Cevap: Ülkeye tekrar sağduyunun hâkim olması lazım. Ülkede gerilimden, kutuplaşmadan ve gerçek kandan beslenenlerin artık etkisini yitirmeleri gerekiyor. 1 Kasım bunun için bulunmaz bir fırsat. Vatandaş, kırmızı kartını çıkartır, ülkede her kesime ve herkese hitap eden bir hükümet kurulursa, tansiyon düşürülürse ülkenin tekrar bütünlüğü sağlanabilir.

Şimdii!..

30 yıllık bölücü terör örgütü PKK ile sürdürülen inişli çıkışlı mücadele sürecini tekrar gözden geçirin!..

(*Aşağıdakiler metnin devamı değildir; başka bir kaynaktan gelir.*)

(* ===== verification/ClientState.v ===== *)
(** * client/state: the domain state, events, effects and drivers

    [state.go], [event.go], [effect.go] and [driver_iface.go].  Identifiers are
    strings, connection and job ids are uint64 values.

    A driver plugin is a record of functions with its optional capabilities.
    Its private state, the inputs and results of its jobs, and payloads of type
    [any] are opaque to the reducer: they are the types of [ClientTypes]. *)

From S2P Require Import Prelude GoStd ClientView.
Open Scope Z_scope.

Abbreviation SessionID := string (only parsing).
Abbreviation FrameID := string (only parsing).
Abbreviation SubsystemID := string (only parsing).
Abbreviation TargetID := string (only parsing).
Abbreviation ConnID := Z (only parsing).
Abbreviation JobID := Z (only parsing).
Abbreviation error := string (only parsing).

Class ClientTypes := {
  DState : Type;    (** concrete driver states *)
  JobInput : Type;
  JobResult : Type;
  AnyValue : Type;  (** values of type [any] the reducer only passes on *)
  Float64 : Type;
}.

(** An interface value of type [DriverState]; [None] is nil. *)
Definition DriverState `{ClientTypes} : Type := option DState.

(** ** Launch data (driver_iface.go) *)

Inductive LaunchMode := LaunchModeCreate | LaunchModeColdStart | LaunchModeWarmStart.

Record WorktreeOption := mkWorktreeOption { Worktree_Enabled : bool }.

Abbreviation SandboxOverride := Z (only parsing).
Definition SandboxOverrideAuto : SandboxOverride := 0.
Definition SandboxOverrideHost : SandboxOverride := 1.

(** Byte slices are strings. *)
Record LaunchOptions := mkLaunchOptions {
  Opt_Worktree : WorktreeOption;
  Opt_InitialInput : string;
  Opt_Cols : Z;
  Opt_Rows : Z;
}.

#[export] Instance eta_LaunchOptions : Eta LaunchOptions := fun r =>
  mkLaunchOptions (Opt_Worktree r) (Opt_InitialInput r) (Opt_Cols r) (Opt_Rows r).

Definition zeroLaunchOptions : LaunchOptions := mkLaunchOptions (mkWorktreeOption false) "" 0 0.

Abbreviation LaunchSubsystem := string (only parsing).
Definition LaunchSubsystemCLI : LaunchSubsystem := "cli".
Definition LaunchSubsystemStream : LaunchSubsystem := "stream".

Abbreviation StreamSandboxPolicy := string (only parsing).
Abbreviation StreamApprovalPolicy := string (only parsing).

Record ResumeTarget := mkResumeTarget {
  Resume_ThreadID : string;
  Resume_RolloutPath : string;
}.

Record StreamLaunchOptions := mkStreamLaunchOptions {
  Stream_SandboxPolicy : StreamSandboxPolicy;
  Stream_ApprovalPolicy : StreamApprovalPolicy;
  Stream_ResumeTarget : ResumeTarget;
  Stream_ColdStartSessionID : string;
}.

Record LaunchPlan := mkLaunchPlan {
  Plan_Command : string;
  Plan_StartDir : string;
  Plan_Project : string;
  Plan_Sandbox : SandboxOverride;
  Plan_Options : LaunchOptions;
  Plan_Subsystem : LaunchSubsystem;
  Plan_Stream : StreamLaunchOptions;
  Plan_Stdin : string;
}.

#[export] Instance eta_LaunchPlan : Eta LaunchPlan := fun r =>
  mkLaunchPlan (Plan_Command r) (Plan_StartDir r) (Plan_Project r) (Plan_Sandbox r)
    (Plan_Options r) (Plan_Subsystem r) (Plan_Stream r) (Plan_Stdin r).

Record CreateLaunch := mkCreateLaunch {
  Create_Command : string;
  Create_StartDir : string;
  Create_Options : LaunchOptions;
}.

(** ** Subsystem payloads *)

Record SubsystemTurn := mkSubsystemTurn { Turn_Role : string; Turn_Text : string }.

Record SubsystemTool := mkSubsystemTool {
  Tool_ID : string;
  Tool_Name : string;
  Tool_Command : string;
  Tool_Path : string;
  Tool_Error : string;
  Tool_PermissionMode : string;
  Tool_IsInterrupt : bool;
}.

Record SubsystemApproval := mkSubsystemApproval {
  Approval_ID : string;
  Approval_Kind : string;
  Approval_Command : string;
  Approval_Path : string;
  Approval_Reason : string;
  Approval_AutoApprove : bool;
  Approval_Resolved : bool;
  Approval_Denied : bool;
}.

Record SubsystemPlan := mkSubsystemPlan { SPlan_Summary : string }.

Record SubsystemDiff := mkSubsystemDiff { Diff_Summary : string; Diff_Paths : list string }.

Record SubsystemMessage := mkSubsystemMessage { Msg_RecentTurns : list SubsystemTurn }.

Record SubsystemPayload := mkSubsystemPayload {
  Sub_SessionID : string;
  Sub_ColdStartSessionID : string;
  Sub_TurnID : string;
  Sub_TargetID : string;
  Sub_RequestedTargetID : string;
  Sub_ObservedTargetID : string;
  Sub_ResumePhase : string;
  Sub_Prompt : string;
  Sub_Error : string;
  Sub_LastAssistantMessage : string;
  Sub_StatusLine : string;
  Sub_TranscriptPath : string;
  Sub_Tool : option SubsystemTool;
  Sub_Approval : option SubsystemApproval;
  Sub_Plan : option SubsystemPlan;
  Sub_Diff : option SubsystemDiff;
  Sub_Message : option SubsystemMessage;
}.

Abbreviation SubsystemKind := string (only parsing).
Abbreviation SubsystemEventKind := string (only parsing).

(** [PromptPhase]: OSC 133 phases; any other int is "none". *)
Abbreviation PromptPhase := Z (only parsing).
Definition PromptPhaseNone : PromptPhase := 0.
Definition PromptPhaseStart : PromptPhase := 1.
Definition PromptPhaseInput : PromptPhase := 2.
Definition PromptPhaseCommand : PromptPhase := 3.
Definition PromptPhaseComplete : PromptPhase := 4.

Section types.
Context `{T : ClientTypes}.

(** ** Domain state (state.go) *)

Record SessionFrame := mkSessionFrame {
  Frame_ID : FrameID;
  Frame_SubsystemID : SubsystemID;
  Frame_TargetID : TargetID;
  Frame_Project : string;
  Frame_Command : string;
  Frame_LaunchOptions : LaunchOptions;
  Frame_CreatedAt : Time;
  Frame_Driver : DriverState;
}.

Record Session := mkSession {
  Session_ID : SessionID;
  Session_Project : string;
  Session_CreatedAt : Time;
  Session_Frames : list SessionFrame;
  Session_HeadFrameID : FrameID;
  Session_MRUFrameIDs : list FrameID;
  Session_Command : string;
  Session_Sandbox : SandboxOverride;
  Session_LaunchOptions : LaunchOptions;
  Session_Driver : DriverState;
}.

Record Subscriber := mkSubscriber {
  Subscriber_ConnID : ConnID;
  Subscriber_Filters : list string;
}.

Record JobMeta := mkJobMeta {
  Job_SessionID : SessionID;
  Job_FrameID : FrameID;
  Job_StartedAt : Time;
}.

Record State := mkState {
  Sessions : gmap string Session;
  Subscribers : gmap Z Subscriber;
  SurfaceSubs : gmap Z (gset string);
  Jobs : gmap Z JobMeta;
  NextJobID : JobID;
  NextConnID : ConnID;
  Now : Time;
  Aliases : gmap string string;
  DefaultCommand : string;
  SandboxedProject : option (string -> bool);
  Features : gmap string bool;
}.

#[export] Instance eta_SessionFrame : Eta SessionFrame := fun r =>
  mkSessionFrame (Frame_ID r) (Frame_SubsystemID r) (Frame_TargetID r) (Frame_Project r)
    (Frame_Command r) (Frame_LaunchOptions r) (Frame_CreatedAt r) (Frame_Driver r).

#[export] Instance eta_Session : Eta Session := fun r =>
  mkSession (Session_ID r) (Session_Project r) (Session_CreatedAt r) (Session_Frames r)
    (Session_HeadFrameID r) (Session_MRUFrameIDs r) (Session_Command r) (Session_Sandbox r)
    (Session_LaunchOptions r) (Session_Driver r).

#[export] Instance eta_State : Eta State := fun r =>
  mkState (Sessions r) (Subscribers r) (SurfaceSubs r) (Jobs r) (NextJobID r) (NextConnID r)
    (Now r) (Aliases r) (DefaultCommand r) (SandboxedProject r) (Features r).

Definition New : State := mkState ∅ ∅ ∅ ∅ 0 0 0 ∅ "" None ∅.

(** ** Events (event.go) *)

Inductive Event :=
| EvCmdSubscribe (conn : ConnID) (req : string) (filters : list string)
| EvCmdUnsubscribe (conn : ConnID) (req : string)
| EvEvent (conn : ConnID) (req : string) (event : string) (payload : string)
| EvCmdSurfaceReadText (conn : ConnID) (req : string) (sid : SessionID) (lines : Z)
| EvCmdSurfaceSendText (conn : ConnID) (req : string) (sid : SessionID) (text : string)
| EvCmdSurfaceSendKey (conn : ConnID) (req : string) (sid : SessionID) (key : string)
| EvCmdSurfaceSubscribe (conn : ConnID) (req : string) (sid : SessionID)
| EvCmdSurfaceUnsubscribe (conn : ConnID) (req : string) (sid : SessionID)
| EvCmdSurfaceResize (conn : ConnID) (req : string) (sid : SessionID) (cols rows : Z)
| EvCmdSurfaceWriteRaw (conn : ConnID) (req : string) (sid : SessionID) (data : string)
| EvCmdDriverList (conn : ConnID) (req : string)
| EvDriverEvent (conn : ConnID) (req : string) (event : string) (timestamp : Time)
    (sender : FrameID) (payload : string)
| EvSubsystem (conn : ConnID) (req : string) (fid : FrameID) (source : SubsystemKind)
    (kind : SubsystemEventKind) (timestamp : Time) (payload : SubsystemPayload)
| EvConnOpened (conn : ConnID)
| EvConnClosed (conn : ConnID)
| EvTick (now : Time) (n : Z)
| EvFileChanged (fid : FrameID) (path : string)
| EvJobResult (job : JobID) (result : JobResult) (err : option error)
| EvFrameVanished (fid : FrameID)
| EvFrameCommandExited (fid : FrameID) (exitCode : Z)
| EvFrameSpawned (sid : SessionID) (fid : FrameID) (subsystem : SubsystemID)
    (worktreeStartDir worktreeName : string) (replyConn : ConnID) (replyReq : string)
| EvSpawnFailed (sid : SessionID) (fid : FrameID) (err : string) (replyConn : ConnID)
    (replyReq : string)
| EvFrameOsc (fid : FrameID) (cmd : Z) (title body : string) (now : Time)
| EvFramePrompt (fid : FrameID) (phase : PromptPhase) (exitCode : option Z) (now : Time).

Definition EventCreateSession := "create-session"%string.
Definition EventStopSession := "stop-session"%string.
Definition EventListSessions := "list-sessions"%string.
Definition EventShutdown := "shutdown"%string.
Definition EventPushDriver := "push-driver"%string.
Definition EventForkSession := "fork-session"%string.
Definition EventSetHeadFrame := "set-head-frame"%string.

(** ** Effects (effect.go) *)

(** Response bodies the reducer builds; [BodyAny] is a driver's own. *)
Inductive Body :=
| BodyNil
| BodyCreateSessionReply (sid : string)
| BodySessionsReply
| BodySurfaceReadTextReply (sid : SessionID) (lines : Z)
| BodyDriverListReply
| BodyAny (v : AnyValue).

Inductive Effect :=
| EffSpawnFrame (sid : SessionID) (fid : FrameID) (mode : LaunchMode) (project command startDir : string)
    (sandbox : SandboxOverride) (options : LaunchOptions) (subsystem : LaunchSubsystem)
    (stream : StreamLaunchOptions) (stdin : string) (env : gmap string string)
    (replyConn : ConnID) (replyReq : string)
| EffKillFrame (fid : FrameID)
| EffRegisterFrame (fid : FrameID) (tap : bool)
| EffUnregisterFrame (fid : FrameID)
| EffSetSessionEnv (key value : string)
| EffUnsetSessionEnv (key : string)
| EffReleaseFrameSandboxes
| EffReleaseFrameSandbox (fid : FrameID)
| EffSendResponse (conn : ConnID) (req : string) (body : Body)
| EffSendResponseSync (conn : ConnID) (req : string) (body : Body)
| EffSendError (conn : ConnID) (req code message : string) (details : gmap string AnyValue)
| EffBroadcastSessionsChanged
| EffBroadcastEvent (name : string) (payload : AnyValue) (filterTag : string)
| EffCloseConn (conn : ConnID)
| EffSendFrameKeys (conn : ConnID) (req : string) (sid : SessionID) (text key : string)
    (withEnter : bool)
| EffPersistSnapshot
| EffWatchFile (fid : FrameID) (path kind : string)
| EffUnwatchFile (fid : FrameID)
| EffEventLogAppend (fid : FrameID) (line : string)
| EffToolLogAppend (namespace project line : string)
| EffReconcileWindows
| EffRecordNotification (sid : SessionID) (fid : FrameID) (cmd : Z) (title body : string)
| EffPushDriver (sid : SessionID) (command : string)
| EffStartJob (job : JobID) (input : JobInput)
| EffSurfaceSubscribeStart (conn : ConnID) (sid : SessionID)
| EffSurfaceSubscribeStop (conn : ConnID) (sid : SessionID)
| EffSurfaceResize (sid : SessionID) (cols rows : Z)
| EffSurfaceWriteRaw (sid : SessionID) (data : string)
| EffBroadcastSurfaceOutput (sid : SessionID) (data : string) (timeSec : Float64)
| EffBroadcastPromptEvent (fid : FrameID) (phase : string) (exitCode : Z).

(** ** Drivers (driver_iface.go) *)

Record FrameContext := mkFrameContext {
  Ctx_ID : FrameID;
  Ctx_Project : string;
  Ctx_Command : string;
  Ctx_LaunchOptions : LaunchOptions;
  Ctx_CreatedAt : Time;
  Ctx_IsRoot : bool;
}.

Inductive DriverEvent :=
| DEvHook (event : string) (timestamp : Time) (roostSessionID payload : string)
| DEvSubsystem (source : SubsystemKind) (kind : SubsystemEventKind) (timestamp : Time)
    (payload : SubsystemPayload)
| DEvTick (now : Time) (watched : bool) (project : string) (n seq : Z)
| DEvJobResult (result : JobResult) (err : option error) (now : Time)
| DEvFileChanged (path : string)
| DEvFrameOsc (cmd : Z) (title body : string) (now : Time)
| DEvFramePrompt (phase : PromptPhase) (exitCode : option Z) (now : Time)
| DEvStatusLineClick (range : string) (now : Time)
| DEvWorktreeResolved (startDir name : string)
| DEvCommandExited (exitCode : Z) (timestamp : Time).

Record CreateSessionPlanner := mkCreateSessionPlanner {
  PrepareCreate : DriverState -> SessionID -> string -> string -> LaunchOptions ->
    (DriverState * CreateLaunch) + error;
}.

Record Forkable := mkForkable {
  ForkCommand : DriverState -> string -> string * bool;
  ForkChildState : DriverState -> Time -> DriverState;
}.

Record StartDirAware := mkStartDirAware {
  StartDir : DriverState -> string;
  WithStartDir : DriverState -> string -> DriverState;
}.

(** The [Driver] interface and the optional interfaces a driver may satisfy.
    The reducer does not call [View] and the persistence and recovery methods;
    the runtime does.  A nil bag is [None]. *)
Record Driver := mkDriver {
  Driver_Name : string;
  Driver_DisplayName : string;
  Driver_NewState : Time -> DriverState;
  Driver_Step : DriverState -> FrameContext -> DriverEvent -> DriverState * list Effect * View;
  Driver_Status : DriverState -> Status;
  Driver_PrepareLaunch : DriverState -> LaunchMode -> string -> string -> LaunchOptions ->
    bool -> LaunchPlan + error;
  Driver_CreateSessionPlanner : option CreateSessionPlanner;
  Driver_Forkable : option Forkable;
  Driver_StartDirAware : option StartDirAware;
  Driver_BootstrapSessionStart : option
    (DriverState -> FrameContext -> Time -> DriverState * list Effect);
  Driver_View : DriverState -> View;
  Driver_Persist : DriverState -> option (gmap string string);
  Driver_Restore : gmap string string -> Time -> DriverState;
  Driver_WarmStartRecoverer : option (DriverState -> Time -> DriverState * list Effect);
  Driver_ColdStartRecoverer : option (DriverState -> bool);
}.

(** The registry, filled at init time, and the factory for other commands. *)
Record Registry := mkRegistry {
  driverRegistry : gmap string Driver;
  defaultFactory : option (string -> option Driver);
}.

(** [Register]: duplicate names panic ([None]). *)
Definition Register (r : Registry) (d : Driver) : option Registry :=
  match driverRegistry r !! Driver_Name d with
  | Some _ => None
  | None => Some (mkRegistry (<[Driver_Name d := d]> (driverRegistry r)) (defaultFactory r))
  end.

Definition RegisterDefaultFactory (r : Registry) (f : string -> option Driver) : Registry :=
  mkRegistry (driverRegistry r) (Some f).

(** The command up to the first space or tab. *)
Fixpoint FirstToken (command : string) : string :=
  match command with
  | EmptyString => EmptyString
  | String.String c rest =>
      if Ascii.eqb c " " || Ascii.eqb c "009" then EmptyString
      else String.String c (FirstToken rest)
  end.

Definition GetDriver (r : Registry) (command : string) : option Driver :=
  match driverRegistry r !! FirstToken command with
  | Some d => Some d
  | None =>
      match defaultFactory r with
      | Some f => f command
      | None => driverRegistry r !! ""%string
      end
  end.

End types.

Gelelim, sözde çözüm sürecinde terörle mücadele eden devlet görevlilerini “hain ve paralel” ilan edenlere… Bugün de, 2012 Eylül ayından bu yana bizzat atadıkları sözde çözüm süreciyle uyumlu çalışan Valileri ve kurumları suçlayarak devlet aklını şizofren hale getirip gerçek dünyadan koparmaya çalışıyorlar. Böyle bir ortamda terör örgütü aktif saldırı stratejisini uygulamaya koyduğunda bütün bağışıklık sistemi çökmüş bir devletin ne kadar başarılı olabileceğini ise zaman gösterecek. Gerçeklerden tamamen kopmuş “Başbakan” Ahmet Davutoğlu’nun “terör örgütünün belini kırdık” açıklaması ise bu ihanet sürecinin medya ayağında, propaganda malzemesinden başka bir şey ifade etmemektedir.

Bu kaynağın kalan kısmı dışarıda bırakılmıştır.